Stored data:
(** [o'] mirrors [o]: the same arrays, in length and order, the same
    objects, field by field under the same keys, every string leaf
    replaced by its interpolation and every other leaf kept. *)
Inductive mirrors (parser : Parser) (sched : Schedule)
    (context : TemplateStringContext) : Tree Scalar -> Tree Scalar -> Prop :=
  | mirrors_null :
      mirrors parser sched context (Leaf SNull) (Leaf SNull)
  | mirrors_bool b :
      mirrors parser sched context (Leaf (SBool b)) (Leaf (SBool b))
  | mirrors_num n :
      mirrors parser sched context (Leaf (SNum n)) (Leaf (SNum n))
  | mirrors_str s s' :
      parseTemplateString parser sched s context = Normal s' ->
      mirrors parser sched context (Leaf (SStr s)) (Leaf (SStr s'))
  | mirrors_arr items items' :
      Forall2 (mirrors parser sched context) items items' ->
      mirrors parser sched context (Arr items) (Arr items')
  | mirrors_obj fields fields' :
      Forall2 (fun kv kv' =>
                 kv.1 = kv'.1 /\ mirrors parser sched context kv.2 kv'.2)
              fields fields' ->
      mirrors parser sched context (Obj fields) (Obj fields').

(** The object reached from [o] through [keys], each key naming a nested
    object of the one before. *)
Fixpoint descend (o : gmap string JsValue) (keys : list string)
  : option (gmap string JsValue) :=
  match keys with
  | [] => Some o
  | key :: keys' =>
      match o !! key with
      | Some (VObj o') => descend o' keys'
      | _ => None
      end
  end.

(** The accumulator [value] reads its parts in the object [o]: it is
    unset and [o] is the context, or it is the object [o] itself. *)
Definition reads_in (context : TemplateStringContext) (value : JsValue)
    (o : gmap string JsValue) : Prop :=
  (value = VUndefined /\ o = context) \/ value = VObj o.

(** [typeof v === "string"] on a leaf. *)
Definition is_string (v : Scalar) : bool :=
  match v with
  | SStr _ => true
  | _ => false
  end.

(** ** Sample inputs *)

(** The context [{ a: 0, b: "x" }]. *)
Definition falsy_context : TemplateStringContext :=
  {[ "a" := VPrim (PNum 0); "b" := VPrim (PStr "x") ]}.

(** The context [{ cfg: { a: 1 } }]. *)
Definition nested_context : TemplateStringContext :=
  {[ "cfg" := VObj {[ "a" := VPrim (PNum 1) ]} ]}.

(** The context [{ env: f, FOO: "top" }], [f] answering with the joined
    remaining parts. *)
Definition echo_context : TemplateStringContext :=
  {[ "env" := VFun (fun rest => Normal (FStr (join "." rest)));
     "FOO" := VPrim (PStr "top") ]}.

(** A resolver function whose promise is rejected. *)
Definition failing_promise (t : nat) (reason : string) : KeyResolver :=
  fun _ =>
    Normal (FPromise {| task := t; outcome := Throw (OtherError reason) |}).

(** The context [{ a: f, b: g }], both functions returning a promise that
    is rejected. *)
Definition racing_context : TemplateStringContext :=
  {[ "a" := VFun (failing_promise 0 "a failed");
     "b" := VFun (failing_promise 1 "b failed") ]}.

__Description of the task__:
Exactly as written above, copy every line.

__Output of the task__:
(** [o'] mirrors [o]: the same arrays, in length and order, the same
    objects, field by field under the same keys, every string leaf
    replaced by its interpolation and every other leaf kept. *)
Inductive mirrors (parser : Parser) (sched : Schedule)
    (context : TemplateStringContext) : Tree Scalar -> Tree Scalar -> Prop :=
  | mirrors_null :
      mirrors parser sched context (Leaf SNull) (Leaf SNull)
  | mirrors_bool b :
      mirrors parser sched context (Leaf (SBool b)) (Leaf (SBool b))
  | mirrors_num n :
      mirrors parser sched context (Leaf (SNum n)) (Leaf (SNum n))
  | mirrors_str s s' :
      parseTemplateString parser sched s context = Normal s' ->
      mirrors parser sched context (Leaf (SStr s)) (Leaf (SStr s'))
  | mirrors_arr items items' :
      Forall2 (mirrors parser sched context) items items' ->
      mirrors parser sched context (Arr items) (Arr items')
  | mirrors_obj fields fields' :
      Forall2 (fun kv kv' =>
                 kv.1 = kv'.1 /\ mirrors parser sched context kv.2 kv'.2)
              fields fields' ->
      mirrors parser sched context (Obj fields) (Obj fields').

(** The object reached from [o] through [keys], each key naming a nested
    object of the one before. *)
Fixpoint descend (o : gmap string JsValue) (keys : list string)
  : option (gmap string JsValue) :=
  match keys with
  | [] => Some o
  | key :: keys' =>
      match o !! key with
      | Some (VObj o') => descend o' keys'
      | _ => None
      end
  end.

(** The accumulator [value] reads its parts in the object [o]: it is
    unset and [o] is the context, or it is the object [o] itself. *)
Definition reads_in (context : TemplateStringContext) (value : JsValue)
    (o : gmap string JsValue) : Prop :=
  (value = VUndefined /\ o = context) \/ value = VObj o.

(** [typeof v === "string"] on a leaf. *)
Definition is_string (v : Scalar) : bool :=
  match v with
  | SStr _ => true
  | _ => false
  end.

(** ** Sample inputs *)

(** The context [{ a: 0, b: "x" }]. *)
Definition falsy_context : TemplateStringContext :=
  {[ "a" := VPrim (PNum 0); "b" := VPrim (PStr "x") ]}.

(** The context [{ cfg: { a: 1 } }]. *)
Definition nested_context : TemplateStringContext :=
  {[ "cfg" := VObj {[ "a" := VPrim (PNum 1) ]} ]}.

(** The context [{ env: f, FOO: "top" }], [f] answering with the joined
    remaining parts. *)
Definition echo_context : TemplateStringContext :=
  {[ "env" := VFun (fun rest => Normal (FStr (join "." rest)));
     "FOO" := VPrim (PStr "top") ]}.

(** A resolver function whose promise is rejected. *)
Definition failing_promise (t : nat) (reason : string) : KeyResolver :=
  fun _ =>
    Normal (FPromise {| task := t; outcome := Throw (OtherError reason) |}).

(** The context [{ a: f, b: g }], both functions returning a promise that
    is rejected. *)
Definition racing_context : TemplateStringContext :=
  {[ "a" := VFun (failing_promise 0 "a failed");
     "b" := VFun (failing_promise 1 "b failed") ]}.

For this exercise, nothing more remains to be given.